„Holocaust wird im Gazastreifen erlebt“

Manu Pineda (IU): „Der Holocaust wird im Gazastreifen erlebt“Iban Aguinaga

Mitglied des Europäischen Parlaments Izquierda Unida Manu Pineda Er drängte auf die Mobilisierung der Bürger, um zu fordern, dass Europa sich in dem von Israel begonnenen Krieg mit Palästina nicht auf die Seite Israels verbündet, und setzte sich entschieden dafür ein, dass „im Gazastreifen ein Holocaust stattfindet“.

Er hatte es gesagt auf einer Pressekonferenz in Pamplonawo er an diesem Dienstag zwei Konferenzen in getrennten Foren abhielt und wo er sich äußerst kritisch gegenüber der Reaktion des Staates Israel auf den Hamas-Angriff am 7. Oktober äußerte, Spanien und Europa aufforderte, sich von jeglicher Unterstützung zu distanzieren, und um seine Staatsbürgerschaft bat „Ich werde die einfachen Leute nicht in Stein verwandeln“ in der Situation, in der sich die palästinensischen Zivilisten befinden.

Jetzt können wir verstehen, dass die einfachen Deutschen sich den Vernichtungslagern der Nazis nicht widersetzten„, sagte er und verglich die Auswirkungen der Untätigkeit der Bürger angesichts der Brutalität ihrer Regierung.

Als er beispielsweise kürzlich aus dem Libanon ankam, wo er sich mit palästinensischen Organisationen traf, versicherte er, dass es insbesondere im Gazastreifen eine „beispiellose Situation, eine Katastrophe größeren Ausmaßes“ gebe, über die Israel „seinen Militärs gesagt hat, dass sie eine große Katastrophe hätten.“ Katastrophe.“ die weiße Karte und das Kriegsrecht wurden annulliert“, was zu Extremsituationen geführt hat, unter denen insbesondere Kinder leiden.

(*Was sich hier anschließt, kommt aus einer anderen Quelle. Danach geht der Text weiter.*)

(* ===== verification/Base64.v ===== *)
(** * Base64: binary data as text ([Base64.cpp] of wpiutil)

    The decoder stops at the first character that is not a digit, such as the padding. *)

From S2P Require Import Prelude.
Local Open Scope Z_scope.
Local Ltac Zify.zify_post_hook ::= Z.to_euclidean_division_equations.

(** ** Digits *)

Definition basis_64 : bytes :=
  bytes_of_string "ABCDEFGHIJKLMNOPQRSTUVWXYZabcdefghijklmnopqrstuvwxyz0123456789+/".
Definition basis (i : Z) : byte := default (u8 0) (basis_64 !! Z.to_nat i).

(** The table [pr2six]; 64 stands for characters that are no digits. *)
Definition pr2six (b : byte) : Z :=
  let c := ub b in
  if (0x41 <=? c) && (c <=? 0x5a) then c - 0x41
  else if (0x61 <=? c) && (c <=? 0x7a) then c - 0x61 + 26
  else if (0x30 <=? c) && (c <=? 0x39) then c - 0x30 + 52
  else if c =? 0x2b then 62
  else if c =? 0x2f then 63
  else 64.
Definition is_digit64 (b : byte) : bool := pr2six b <=? 63.
Definition padding : byte := u8 0x3d.

(** ** Encoding *)

(** The parts of two neighbouring bytes that make the middle digits *)
Definition digit1 (a : Z) : Z := Z.land (Z.shiftr a 2) 0x3f.
Definition digit2 (a b : Z) : Z := Z.lor (Z.shiftl (Z.land a 0x3) 4) (Z.shiftr (Z.land b 0xf0) 4).
Definition digit3 (b c : Z) : Z := Z.lor (Z.shiftl (Z.land b 0xf) 2) (Z.shiftr (Z.land c 0xc0) 6).
Definition digit4 (c : Z) : Z := Z.land c 0x3f.

Fixpoint Base64Encode (plain : bytes) : bytes :=
  match plain with
  | [] => []
  | [a] => [basis (digit1 (ub a)); basis (Z.shiftl (Z.land (ub a) 0x3) 4); padding; padding]
  | [a; b] =>
      [basis (digit1 (ub a)); basis (digit2 (ub a) (ub b)); basis (Z.shiftl (Z.land (ub b) 0xf) 2); padding]
  | a :: b :: c :: plain =>
      basis (digit1 (ub a)) :: basis (digit2 (ub a) (ub b)) :: basis (digit3 (ub b) (ub c)) ::
      basis (digit4 (ub c)) :: Base64Encode plain
  end.

(** ** Decoding *)

Definition byte1 (a b : byte) : byte := u8 (Z.lor (Z.shiftl (pr2six a) 2) (Z.shiftr (pr2six b) 4)).
Definition byte2 (b c : byte) : byte := u8 (Z.lor (Z.shiftl (pr2six b) 4) (Z.shiftr (pr2six c) 2)).
Definition byte3 (c d : byte) : byte := u8 (Z.lor (Z.shiftl (pr2six c) 6) (pr2six d)).

Fixpoint leading_digits (s : bytes) : bytes :=
  match s with
  | b :: s => if is_digit64 b then b :: leading_digits s else []
  | [] => []
  end.

(** The loop over groups of four while more than four digits are left, and the rest; the
    result is the plain data and how many digits were left *)
Fixpoint decode_digits (s : bytes) : bytes * Z :=
  match s with
  | a :: b :: c :: d :: ((_ :: _) as s') =>
      let '(plain, n) := decode_digits s' in (byte1 a b :: byte2 b c :: byte3 c d :: plain, n)
  | [a; b; c; d] => ([byte1 a b; byte2 b c; byte3 c d], 4)
  | [a; b; c] => ([byte1 a b; byte2 b c], 3)
  | [a; b] => ([byte1 a b], 2)
  | s => ([], zlen s)
  end.

(** The number of characters read, padding included, and the plain data *)
Definition Base64Decode (encoded : bytes) : Z * bytes :=
  let digits := leading_digits encoded in
  match digits with
  | [] => (0, [])
  | _ => let '(plain, n) := decode_digits digits in (zlen digits + Z.land (4 - n) 3, plain)
  end.

(** ** Round trip *)

Lemma pr2six_basis i : 0 <= i < 64 -> pr2six (basis i) = i.
Proof.
  intros Hi. assert (forallb (fun n => pr2six (basis (Z.of_nat n)) =? Z.of_nat n) (seq 0 64) = true) as H by (vm_compute; reflexivity).
  rewrite forallb_forall in H. specialize (H (Z.to_nat i)). rewrite Z2Nat.id in H by lia.
  apply Z.eqb_eq, H, in_seq. lia.
Qed.
Lemma basis_digit i : 0 <= i < 64 -> is_digit64 (basis i) = true.
Proof. intros Hi. unfold is_digit64. rewrite pr2six_basis by done. lia. Qed.

(** The digits as arithmetic *)
Lemma digit1_eq a : 0 <= a < 256 -> digit1 a = a / 4.
Proof. intros Ha. unfold digit1. rewrite Z.shiftr_div_pow2 by lia. change 0x3f with (Z.ones 6). rewrite Z.land_ones by lia. change (2 ^ 2) with 4. change (2 ^ 6) with 64. apply Z.mod_small. lia. Qed.
Lemma high4 b : 0 <= b < 256 -> Z.shiftr (Z.land b 0xf0) 4 = b / 16.
Proof.
  intros Hb. rewrite Z.shiftr_land. change (Z.shiftr 0xf0 4) with (Z.ones 4). rewrite Z.land_ones, Z.shiftr_div_pow2 by lia.
  change (2 ^ 4) with 16. change (2 ^ 6) with 64. change (2 ^ 2) with 4. apply Z.mod_small. lia.
Qed.
Lemma high2 b : 0 <= b < 256 -> Z.shiftr (Z.land b 0xc0) 6 = b / 64.
Proof.
  intros Hb. rewrite Z.shiftr_land. change (Z.shiftr 0xc0 6) with (Z.ones 2). rewrite Z.land_ones, Z.shiftr_div_pow2 by lia.
  change (2 ^ 4) with 16. change (2 ^ 6) with 64. change (2 ^ 2) with 4. apply Z.mod_small. lia.
Qed.
Lemma low2 a : Z.land a 0x3 = a mod 4.
Proof. change 0x3 with (Z.ones 2). by rewrite Z.land_ones. Qed.
Lemma low4 a : Z.land a 0xf = a mod 16.
Proof. change 0xf with (Z.ones 4). by rewrite Z.land_ones. Qed.
Lemma digit2_eq a b : 0 <= a < 256 -> 0 <= b < 256 -> digit2 a b = a mod 4 * 16 + b / 16.
Proof. intros Ha Hb. unfold digit2. rewrite high4, low2 by done. rewrite lor_shiftl_add; [done|lia|]. change (2 ^ 4) with 16. lia. Qed.
Lemma digit3_eq b c : 0 <= b < 256 -> 0 <= c < 256 -> digit3 b c = b mod 16 * 4 + c / 64.
Proof. intros Hb Hc. unfold digit3. rewrite high2, low4 by done. rewrite lor_shiftl_add; [done|lia|]. change (2 ^ 2) with 4. lia. Qed.
Lemma digit4_eq c : digit4 c = c mod 64.
Proof. unfold digit4. change 0x3f with (Z.ones 6). by rewrite Z.land_ones. Qed.

(** Two digits side by side *)
Lemma byte_of_digits i j k l b : 0 <= i < 64 -> 0 <= j < 64 -> k + l = 8 -> 0 <= k -> 2 <= l <= 6 ->
  i * 2 ^ l mod 256 + j / 2 ^ (6 - l) = ub b ->
  u8 (Z.lor (Z.shiftl (pr2six (basis i)) l) (Z.shiftr (pr2six (basis j)) (6 - l))) = b.
Proof.
  intros Hi Hj Hk Hk0 Hl Hb. rewrite !pr2six_basis by done. rewrite Z.shiftr_div_pow2 by lia.
  assert (2 ^ 6 = 2 ^ l * 2 ^ (6 - l)) as E by (rewrite <- Z.pow_add_r by lia; f_equal; lia).
  assert (0 < 2 ^ l) by (apply Z.pow_pos_nonneg; lia). assert (0 < 2 ^ (6 - l)) by (apply Z.pow_pos_nonneg; lia).
  assert (0 <= j / 2 ^ (6 - l) < 2 ^ l).
  { split; [apply Z.div_pos; lia|]. apply Z.div_lt_upper_bound; [lia|]. change (2 ^ 6) with 64 in E. lia. }
  rewrite lor_shiftl_add by lia. apply (inj ub). rewrite ub_u8, <- Hb. unfold wrap. change (2 ^ 8) with 256.
  pose proof (ub_range b). pose proof (Z.mod_pos_bound (i * 2 ^ l) 256 ltac:(lia)).
  rewrite <- Z.add_mod_idemp_l by lia. apply Z.mod_small. lia.
Qed.

Lemma group_bytes a b c :
  let d1 := basis (digit1 (ub a)) in let d2 := basis (digit2 (ub a) (ub b)) in
  let d3 := basis (digit3 (ub b) (ub c)) in let d4 := basis (digit4 (ub c)) in
  byte1 d1 d2 = a /\ byte2 d2 d3 = b /\ byte3 d3 d4 = c /\
  is_digit64 d1 = true /\ is_digit64 d2 = true /\ is_digit64 d3 = true /\ is_digit64 d4 = true.
Proof.
  pose proof (ub_range a). pose proof (ub_range b). pose proof (ub_range c). cbv zeta.
  rewrite digit1_eq, digit2_eq, digit3_eq, digit4_eq by done. split_and!; try (apply basis_digit; lia).
  - apply (byte_of_digits _ _ 6 2); lia.
  - apply (byte_of_digits _ _ 4 4); lia.
  - pose proof (byte_of_digits (ub b mod 16 * 4 + ub c / 64) (ub c mod 64) 2 6 c) as E. rewrite Z.shiftr_0_r in E.
    apply E; lia.
Qed.
Lemma last2_bytes a b :
  let d1 := basis (digit1 (ub a)) in let d2 := basis (digit2 (ub a) (ub b)) in
  let d3 := basis (Z.shiftl (Z.land (ub b) 0xf) 2) in
  byte1 d1 d2 = a /\ byte2 d2 d3 = b /\ is_digit64 d1 = true /\ is_digit64 d2 = true /\ is_digit64 d3 = true.
Proof.
  pose proof (ub_range a). pose proof (ub_range b). cbv zeta. rewrite Z.shiftl_mul_pow2, low4 by lia.
  rewrite digit1_eq, digit2_eq by done. change (2 ^ 2) with 4. split_and!; try (apply basis_digit; lia).
  - apply (byte_of_digits _ _ 6 2); lia.
  - apply (byte_of_digits _ _ 4 4); lia.
Qed.
Lemma last1_bytes a :
  let d1 := basis (digit1 (ub a)) in let d2 := basis (Z.shiftl (Z.land (ub a) 0x3) 4) in
  byte1 d1 d2 = a /\ is_digit64 d1 = true /\ is_digit64 d2 = true.
Proof.
  pose proof (ub_range a). cbv zeta. rewrite Z.shiftl_mul_pow2, low2 by lia. rewrite digit1_eq by done.
  change (2 ^ 4) with 16. split_and!; try (apply basis_digit; lia).
  apply (byte_of_digits _ _ 6 2); lia.
Qed.

Lemma decode_digits_more a b c d y ys : decode_digits (a :: b :: c :: d :: y :: ys) =
  let '(plain, n) := decode_digits (y :: ys) in (byte1 a b :: byte2 b c :: byte3 c d :: plain, n).
Proof. done. Qed.

(** The digits of an encoding, and what is decoded from them *)
Lemma decode_encode64 plain : plain <> [] ->
  let d := leading_digits (Base64Encode plain) in
  d <> [] /\ (decode_digits d).1 = plain /\ zlen d + Z.land (4 - (decode_digits d).2) 3 = zlen (Base64Encode plain).
Proof.
  induction plain as [plain IH] using (induction_ltof1 _ (@length byte)). unfold ltof in IH. intros Hn.
  destruct plain as [|a [|b [|c rest]]]; [done| | |].
  - destruct (last1_bytes a) as (E1 & D1 & D2). cbv zeta in *. cbn [Base64Encode leading_digits]. rewrite D1, D2.
    change (is_digit64 padding) with false. cbn iota. cbn [decode_digits fst snd]. by rewrite E1.
  - destruct (last2_bytes a b) as (E1 & E2 & D1 & D2 & D3). cbv zeta in *. cbn [Base64Encode leading_digits].
    rewrite D1, D2, D3. change (is_digit64 padding) with false. cbn iota. cbn [decode_digits fst snd]. by rewrite E1, E2.
  - destruct (group_bytes a b c) as (E1 & E2 & E3 & D1 & D2 & D3 & D4). cbv zeta in *. cbn [Base64Encode leading_digits].
    rewrite D1, D2, D3, D4. destruct rest as [|x rest].
    + cbn [Base64Encode leading_digits decode_digits fst snd]. by rewrite E1, E2, E3.
    + destruct (IH (x :: rest)) as (K1 & K2 & K3); [cbn; lia|done|]. cbv zeta in *.
      destruct (leading_digits (Base64Encode (x :: rest))) as [|y ys] eqn:Ey; [done|].
      rewrite decode_digits_more. destruct (decode_digits (y :: ys)) as [pl n] eqn:Ed. cbn [fst snd] in *.
      rewrite E1, E2, E3, K2. split; [done|]. split; [done|]. rewrite !zlen_cons in *. lia.
Qed.

Lemma base64_decode_encode plain : Base64Decode (Base64Encode plain) = (zlen (Base64Encode plain), plain).
Proof.
  destruct (decide (plain = [])) as [->|Hn]; [done|]. destruct (decode_encode64 plain Hn) as (K1 & K2 & K3). cbv zeta in *.
  unfold Base64Decode. destruct (leading_digits (Base64Encode plain)) as [|y ys] eqn:Ey; [done|].
  destruct (decode_digits (y :: ys)) as [pl n]. cbn [fst snd] in *. by rewrite K2, K3.
Qed.

(** C18.  Data encoded as Base64 is decoded to itself, and the decoder reports having read all of
    the text, padding included. *)
Theorem base64_roundtrip plain :
  Base64Decode (Base64Encode plain) = (zlen (Base64Encode plain), plain).
Proof. apply base64_decode_encode. Qed.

Die Position der mit Israel verbündeten Länder der Europäischen Union hat Manu Pineda damit in Verbindung gebracht, dass „Europa eine Art Gewissens-, Verantwortungs- und Vernunftlast trägt, weil im nationalsozialistischen Deutschland 6 Millionen Juden ermordet wurden …“ Und das ist offenbar der Grund, weshalb wir Israel nun tun lassen müssen, was es will.

Er betonte jedoch, dass die Ermordung von 6 Millionen Juden „nicht von den Palästinensern, sondern von Nazi-Deutschland begangen wurde. Als Verantwortliche einer großen Katastrophe können wir nicht in eine weitere große Katastrophe verwickelt werden.“

Ist das Töten von Kindern eine Selbstverteidigung? Sind diese Kinder Terroristen? Sind sie von der Hamas? Wie kann die Europäische Union das unterstützen?„, fragte er, um zu betonen, dass „wir nicht schweigen können, wir müssen mobilisieren“, und sagte, er sei überzeugt, dass „die einzige Möglichkeit, dies zu beenden, darin besteht, dass das Volk die Regierung besiegt“ und „sie dazu zwingt, einen sofortigen Waffenstillstand zu fordern“. . , die humanitäre Hilfe in Gaza erlauben und Palästinensern mit doppelter Staatsbürgerschaft die Ausreise ermöglichen.

Er warnte auch vor Befürchtungen in der Region, dass Israels Vorgehen letztendlich zu einem „Regionalkrieg“ führen werde, da sie auch „im Westjordanland angreifen, das nicht Hamas ist“. Sie verüben auch Attentate und Bombenanschläge im Südlibanon, provozieren den Jemen, nach Syrien sowohl zum Beitritt als auch zum Konflikt.“

Vor diesem Hintergrund sagte der Generalkoordinator der IU Navarra (IUN-NEB), Carlos Guzmanhält es für „grundlegend“, Unterstützung für das palästinensische Volk zu zeigen, und verteidigt seine vier vorgeschlagenen Schaffungen, „um den Frieden im Nahen Osten anzustreben und darauf abzuzielen, politischen, wirtschaftlichen und diplomatischen Druck auf Israel auszuüben“.

Deshalb plädiert er für die Aussetzung des Assoziierungsabkommens der EU mit Israel; für das Waffenembargo gegen Israel, für die Kritik und Verfolgung israelischer Führer, darunter des israelischen Ministerpräsidenten Benjamin Netanyahu, vor internationalen Gerichten; Unterbrechung der diplomatischen Beziehungen zwischen Israel und Spanien, wo das Land die Ausweisung des israelischen Botschafters beantragt hat.